The category and my submission reads as follows:
* What category are you entering your idea into (categories are:)
Cancer Care Journey | Ideas to help improve the patient experience, ease decision-making, and navigate everyday care.
* Describe the problem in cancer care you are trying to solve (500 words or less) Imagine losing part of your anatomy practically over night and being told by the medical professionals that everything looks fine every time you have the courage to visit doctor after doctor and specialist after specialist. Imagine having debilitating symptoms like your skin tearing, burning and itching relentlessly as if a thousand red fire ants are attacking your genital skin, biting you and seeding their poison into your blood to wreak havoc over your immune system and you cannot cease the crawling sensation no matter what you do. You seek help for years only to go misdiagnosed and or undiagnosed and you're being advised to seek psychological evaluation and possibly consider an anti depressant under a psychiatrists' care. Now imagine your genital skin fusing while you are suffering relentless burning sensations and itching and trying to live your best life without any hope for relief day in and day out and are trying to find ways to cope with a horrible secret for fear of feeling shamed and embarrassed. Would it make a difference if this were happening to young children too? It is happening and unreported cases are all too common for what is called Lichen Sclerosus. Deemed as a rare auto immune disease ( if you're lucky enough to get a clear diagnosis ) it is often a gateway to vulvar and genital cancer left untreated. I didn't attend medical school but, I do know I'm of sound mind and I'm not so sure it is at all rare as much as it is undetected. With early detection there is hope that the condition can be managed more effectively and hopefully preventative. NOONE should have to face this horror alone and NOONE should have to suffer in silence.

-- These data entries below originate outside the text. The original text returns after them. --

(** * The claims *)

(** C1.  A station of the loaded list whose [try] block raises an exception
    (in the fetch, the response removal, a filter, the scaling, the latency
    or the label) does not stop the run: the run ends with status 0 and the
    image, with one panel per station of the list; the panel of that station
    holds a single red line at amplitude zero from the start to the end of
    the time window, which is also its x range, and its left label is
    [[Sin datos] <station code>]; every station of the list, before or after
    it, has its own panel drawn. *)
Theorem failed_station_is_flat_red_panel
    (L : ObsPy) (argv : list string) (fs : gmap string (list string))
    (cl : client L) (fn fc : list string)
    (i : nat) (net full_sta loc cha : string) (exc : exn) :
  let ahora := UTCDateTime_now L in
  let t_inicio := utc_minus_seconds ahora VENTANA_SEGUNDOS in
  let sta := station_code full_sta in
  Client L FDSN_SERVER_URL = Ok cl ->
  fs !! ARCHIVO_ESTACIONES_NOMBRE = Some fn ->
  fs !! ARCHIVO_ESTACIONES_CODIGO argv = Some fc ->
  leer_estaciones fc !! i = Some (net, full_sta, loc, cha) ->
  intentar L cl ahora t_inicio ahora i net sta loc cha new_axes = Raise exc ->
  exists fig a,
    exit_code (main L argv fs) = 0%Z /\
    traceback (main L argv fs) = None /\
    saved (main L argv fs) = Some (OUTPUT_FILENAME, fig) /\
    length (fig_axes fig) = length (leer_estaciones fc) /\
    fig_axes fig !! i = Some a /\
    ax_lines a =
      [{| line_x := [matplotlib_date L t_inicio; matplotlib_date L ahora];
          line_y := [0%float; 0%float];
          line_fmt := "r-" |}] /\
    ax_xlim a = Some (matplotlib_date L t_inicio, matplotlib_date L ahora) /\
    left_text a = Some ("[Sin datos] " +:+ sta) /\
    latency_text a = None /\
    forall j e, leer_estaciones fc !! j = Some e ->
      exists b, fig_axes fig !! j = Some b /\
                same_drawing b (panel L cl ahora t_inicio ahora (leer_nombres fn) j e new_axes).
Proof.
  cbv zeta. intros Hcl Hfn Hfc Hi Hraise.
  assert (leer_estaciones fc <> []) as Hne by (intros E; by rewrite E in Hi).
  destruct (figura_panel L cl fn fc i _ Hi) as (a & Ha & Hl & Ht & Hx).
  exists (figura L cl fn fc), a.
  rewrite (main_draws L argv fs cl fn fc Hcl Hfn Hfc Hne). cbn [exit_code traceback saved].
  rewrite (panel_raise _ _ _ _ _ _ _ _ _ _ _ _ exc Hraise) in Hl, Ht, Hx.
  repeat split; try done.
  - apply figura_length.
  - unfold left_text, panel_texts. by rewrite Ht.
  - unfold latency_text, panel_texts. by rewrite Ht.
  - intros j e He. by apply figura_panel.
Qed.

(** The block raises exactly when one of its steps does: the fetch and the
    processing chain, the latency string, the peak, or the masking. *)
Lemma intentar_raise_steps
    (L : ObsPy) (cl : client L) (ahora t_inicio t_fin : UTCDateTime)
    (i : nat) (net sta loc cha : string) (a : Axes) :
  is_ok (intentar L cl ahora t_inicio t_fin i net sta loc cha a) = false <->
  is_ok (obtener_traza L cl t_inicio t_fin i net sta loc cha) = false \/
  exists tr, obtener_traza L cl t_inicio t_fin i net sta loc cha = Ok tr /\
    (is_ok (lat_str (lat_sec L ahora tr)) = false \/
     is_ok (peak tr) = false \/
     is_ok (bool_index (tr_times_matplotlib tr) (np_isfinite (data_cm_s2 tr))) = false).
Proof.
  unfold intentar, trazar.
  destruct (obtener_traza L cl t_inicio t_fin i net sta loc cha) as [tr|e]; cbn.
  2:{ split; [by left|done]. }
  split.
  - intros H. right. exists tr. split; [done|].
    destruct (lat_str (lat_sec L ahora tr)); [|by left]. cbn in H.
    destruct (peak tr); [|by right; left]. cbn in H.
    destruct (bool_index (tr_times_matplotlib tr) _); [|by right; right]. cbn in H.
    unfold np_isfinite in H. by rewrite bool_index_filter in H.
  - intros [H|(tr' & [= <-] & H)]; [done|].
    destruct (lat_str (lat_sec L ahora tr)); [cbn|done].
    destruct (peak tr); [cbn|done].
    destruct (bool_index (tr_times_matplotlib tr) _); [cbn|done].
    by destruct H as [H|[H|H]].
Qed.



(** The height as the two cases of [max]: the integer 3 when the product
    is below 3, the product otherwise. *)
Lemma IMG_HEIGHT_INCHES_cases (n : nat) :
  IMG_HEIGHT_INCHES n =
  if PrimFloat.ltb (0.5 * Z2float (Z.of_nat n)) 3 then PyInt 3
  else PyFloat (0.5 * Z2float (Z.of_nat n)).
Proof.
  unfold IMG_HEIGHT_INCHES, py_max, IMG_HEIGHT_PER_STATION.
  cbn [py_mul to_float]. unfold py_gt. cbn [to_float]. by rewrite Z2float_3.
Qed.

(** The height in exact terms, for every list of up to 4096 stations: 3 up
    to six stations, half the number of stations from six on. *)
Lemma IMG_HEIGHT_INCHES_value (n : nat) :
  (1 <= n <= 4096)%nat ->
  height_exact n = Some (half_or_three n).
Proof.
  intros Hn.
  assert (forallb (fun k => bool_decide (height_exact k = Some (half_or_three k)))
            (seq 1 4096) = true) as Hall by (vm_compute; reflexivity).
  rewrite forallb_forall in Hall.
  specialize (Hall n). rewrite bool_decide_eq_true in Hall. apply Hall.
  apply in_seq. lia.
Qed.

(** The same as two equations between integers: the height [num / den] is
    3 up to six stations and twice the height is the number of stations from
    six on. *)
Lemma IMG_HEIGHT_INCHES_max (n : nat) :
  (1 <= n <= 4096)%nat ->
  exists num den,
    float_exact (to_float (IMG_HEIGHT_INCHES n)) = Some (num, den) /\
    ((n <= 6)%nat -> num = (3 * Z.pos den)%Z) /\
    ((6 <= n)%nat -> (2 * num)%Z = (Z.of_nat n * Z.pos den)%Z).
Proof.
  intros Hn. pose proof (IMG_HEIGHT_INCHES_value n Hn) as Hv.
  unfold height_exact in Hv. rewrite Hv. unfold half_or_three.
  destruct (Nat.ltb_spec n 6) as [Hlt|Hge].
  - exists 3%Z, 1%positive. split; [done|]. split; lia.
  - destruct (Nat.even n) eqn:Hev.
    + apply Nat.even_spec in Hev as [k Hk].
      exists (Z.of_nat n / 2)%Z, 1%positive. split; [done|].
      assert (Z.of_nat n / 2 = Z.of_nat k)%Z as ->.
      { subst n. rewrite Nat2Z.inj_mul. change (Z.of_nat 2) with 2%Z.
        rewrite Z.mul_comm. by apply Z.div_mul. }
      split; lia.
    + exists (Z.of_nat n), 2%positive. split; [done|]. split; [|lia].
      intros Hle. assert (n = 6)%nat as -> by lia. done.
Qed.
(** The record after a sequence of calls, whatever each of them returned. *)
Fixpoint run_uid_calls (cs : list uid_call) (current : libos_thread)
  : libos_thread :=
  match cs with
  | [] => current
  | c :: cs => run_uid_calls cs (run_uid_call c current).2
  end.

(** ** Further predicates of the statements *)

(** [x] is the real, the effective or the saved user ID of [t]. *)
Definition held (t : libos_thread) (x : uid_t) : Prop :=
  x = uid t \/ x = euid t \/ x = suid t.

(** A result that is either success or -EPERM with the record [t] intact. *)
Definition zero_or_eperm (t : libos_thread) (r : Z * libos_thread) : Prop :=
  r.1 = 0 \/ r = (- EPERM, t).

(** [t'] differs from [t] in user IDs at most. *)
Definition same_group_side (t t' : libos_thread) : Prop :=
  gid t' = gid t /\ egid t' = egid t /\ sgid t' = sgid t /\
  groups_info t' = groups_info t.

(** [t'] differs from [t] in group IDs at most. *)
Definition same_user_side (t t' : libos_thread) : Prop :=
  uid t' = uid t /\ euid t' = euid t /\ suid t' = suid t /\
  groups_info t' = groups_info t.

(** The value of a field after an assignment that the sentinel skips. *)
Definition keep_or_set (x old : uid_t) : uid_t :=
  if x =? sentinel then old else x.

(** What setreuid allows a caller whose effective user ID is not 0. *)
Definition setreuid_permitted (ruid arg_euid : uid_t) (t : libos_thread)
  : Prop :=
  (ruid = sentinel /\ arg_euid = sentinel) \/
  (ruid <> sentinel /\ arg_euid = sentinel /\ ruid = euid t) \/
  (ruid = sentinel /\ arg_euid <> sentinel /\
   (arg_euid = uid t \/ arg_euid = suid t)) \/
  (ruid <> sentinel /\ arg_euid <> sentinel /\
   (ruid = uid t \/ ruid = euid t) /\
   (arg_euid = uid t \/ arg_euid = euid t)).

(** ** Further sample oracles *)

(** An allocator that always fails, and one that hands out an array of
    exactly the cells asked for. *)
Definition malloc_fails (sz : Z) : option (list gid_t) := None.
Definition malloc_exact (sz : Z) : option (list gid_t) :=
  if (0 <=? sz) && (sz mod sizeof_gid_t =? 0)
  then Some (replicate (Z.to_nat (sz / sizeof_gid_t)) 0)
  else None.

* Describe your solution to this problem (500 words or less)
1- Advanced Medical Training
2- Public Awareness
3- Eliminating the Stigma of Self Care
4- Local and Global Support Groups
5- Fundraising Events
7- Clinical Studies
8- Alternative Treatments
9- Chronic Illness Conferences and Pain Management
10- Community Outreach
* How will you use the Astellas Oncology C3 Prize to bring your idea to life? (500 words or less) By finally enabling the funding, research, awareness and national support that has not been made available as of yet. It would assist people and their families suffering from this affliction by promoting intensive medical training for each and every doctor to recognize early signs and symptoms and prevent Vulvar and Genital Cancer.
I have written and shared a poem and ask that if you suspect you or someone you know is suffering in silence please keep scheduling doctor appointments to get the answers to what is ailing you. It can save your life and or someone else's by detecting early prevention.